Founded in 2014, the Montreal-based AlayaCare is a software platform and secure cloud-based system that includes clinical documentation, client-and-family portals, remote patient monitoring and a mobile caregiver functionality.

The company serves more than 500 home-based care agencies across the U.S., Canada and Australia.

Schauer also believes it will become increasingly important for home care providers to get on the same page as health systems and the broader health care continuum in 2022.

“This means things like change-of-condition reporting at the point of care, and how you bring that data to the rest of the continuum,” he said.

It won’t be just about tracking data, but instead, tracking the right kinds of data.

“As an industry, are we tracking outcomes?” Home Care Pulse President Todd Austin said. “Digesting that is Step 1. [In 2020], only 32% of home care agencies were actually tracking outcomes. I think there’s a foundation that needs to be built, and we can build it. This needs to be led by the individuals that are investing in the future.”  

Founded in 2008, Home Care Pulse is a research and education firm that reports on workforce developments, marketing strategies and financial trends.

Moving forward, Hoak also sees an opportunity for providers to engage and collaborate with families and informal caregivers.

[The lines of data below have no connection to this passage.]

(** [torch.cat] on a list of tensors of rank 1; it raises on the empty
    list, which is [None] here. *)
Definition cat_flat (l : list vec) : option vec :=
  match l with
  | [] => None
  | _ => Some (concat l)
  end.

(** [write_hist(writer, model, epoch)]; the writer is the list of the
    histograms it has received. *)
Definition write_hist (writer : list histogram) (model : Model.t) (epoch : nat)
  : option (list histogram) :=
  let effective_weights :=
    map (fun c => flatten (TertiaryLinear.effective_weight (ConcatLayer.linear c)))
        (Model.network model) in
  let actual_weights :=
    map (fun c => flatten (TertiaryLinear.weight (ConcatLayer.linear c)))
        (Model.network model) in
  match cat_flat effective_weights with
  | None => None
  | Some e =>
      let writer :=
        writer ++ [{| tag := "effective weights"; values := e;
                      global_step := epoch |}] in
      match cat_flat actual_weights with
      | None => None
      | Some a =>
          Some (writer ++ [{| tag := "actual weights"; values := a;
                              global_step := epoch |}])
      end
  end.

(** ** Definitions used to state the properties *)

(** The weights of every block of a network, in order. *)
Definition weights (m : Model.t) : list (mat * mat) :=
  map (fun c => (TertiaryLinear.weight (ConcatLayer.linear c),
                 MultiActivationModule.weight (ConcatLayer.activation c)))
      (Model.network m).

(** The network has the widths that [Model.__init__] gives it from the
    input width [n_in] and the output widths [sizes]; its weights are any
    tensors of the shapes of the constructor. *)
Fixpoint chained (n_in : nat) (sizes : list nat) (net : list ConcatLayer.t)
  : Prop :=
  match sizes, net with
  | [], [] => True
  | n_out :: sizes', c :: net' =>
      ConcatLayer.wf c /\
      TertiaryLinear.n_in (ConcatLayer.linear c) = n_in /\
      TertiaryLinear.n_out (ConcatLayer.linear c) = n_out /\
      chained (n_in + n_out) sizes' net'
  | _, _ => False
  end.

Definition built (sizes : list nat) (m : Model.t) : Prop :=
  Model.layer_sizes m = sizes /\
  match sizes with
  | [] => False
  | n_in :: rest => chained n_in rest (Model.network m)
  end.

(** A source of initial values that is zero everywhere. *)
Definition zero_entropy : Model.entropy :=
  {| Model.drawn := fun _ _ _ => 0;
     Model.junk_linear := fun _ _ _ => 0;
     Model.junk_activation := fun _ _ _ => 0 |}.

(** The menu of activation functions in the words of the specification. *)
Definition menu : list (R -> R) :=
  [ fun x => Rmax 0 x;
    fun x => 1 / (1 + exp (- x));
    tanh;
    fun x => exp (- (x * x) / 2);
    fun x => if Rlt_dec 0 x then 1 else 0 ].

(** The mixture in the words of the specification: at channel [c], the sum
    over the functions [f_i] of the menu of [f_i (x_c) * w[i, c]]. *)
Definition mixture_spec (w : mat) (x : vec) : vec :=
  tabulate (length x)
    (fun c => sum (tabulate (length menu)
                     (fun i => nth i menu (fun a => a) (nth c x 0)
                               * nth c (nth i w []) 0))).

(** The function that the discretized mixture applies at every channel:
    the one of the menu at the first maximum of the column of the weight. *)
Definition selected (w : mat) (x : vec) : vec :=
  tabulate (length x)
    (fun c => nth (MultiActivationModule.argmax (column c w)) menu
                (fun a => a) (nth c x 0)).

(** The value 0, 1 or -1 that the effective weight gives to an entry. *)
Definition ternary (x : R) : R := sign (hardshrink 0.4 x).

(** The sum of the squares of a column. *)
Definition sum_squares (col : vec) : R := sum (map (fun x => x * x) col).

Ltac case_cmp :=
  repeat match goal with
         | |- context [Rle_dec ?a ?b] => destruct (Rle_dec a b)
         | |- context [Rlt_dec ?a ?b] => destruct (Rlt_dec a b)
         end.

(** [lia] after the abbreviations of list types are unfolded, so that equal
    lengths are syntactically equal. *)
Ltac list_lia := unfold vec, mat, fvec, fmat in *; lia.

In the U.S. alone, almost 44 million people step in as informal caregivers. These are spouses, partners, friends or family members who assist with activities of daily living (ADLs) and possibly even medical tasks, according to the San Francisco-based nonprofit Family Caregiver Alliance.

“I don’t think we have begun to tap the potential of having a good family caregiver,” Hoak said. “Not just to be your partner in delivering the care when the aid isn’t there, but also in advocacy.”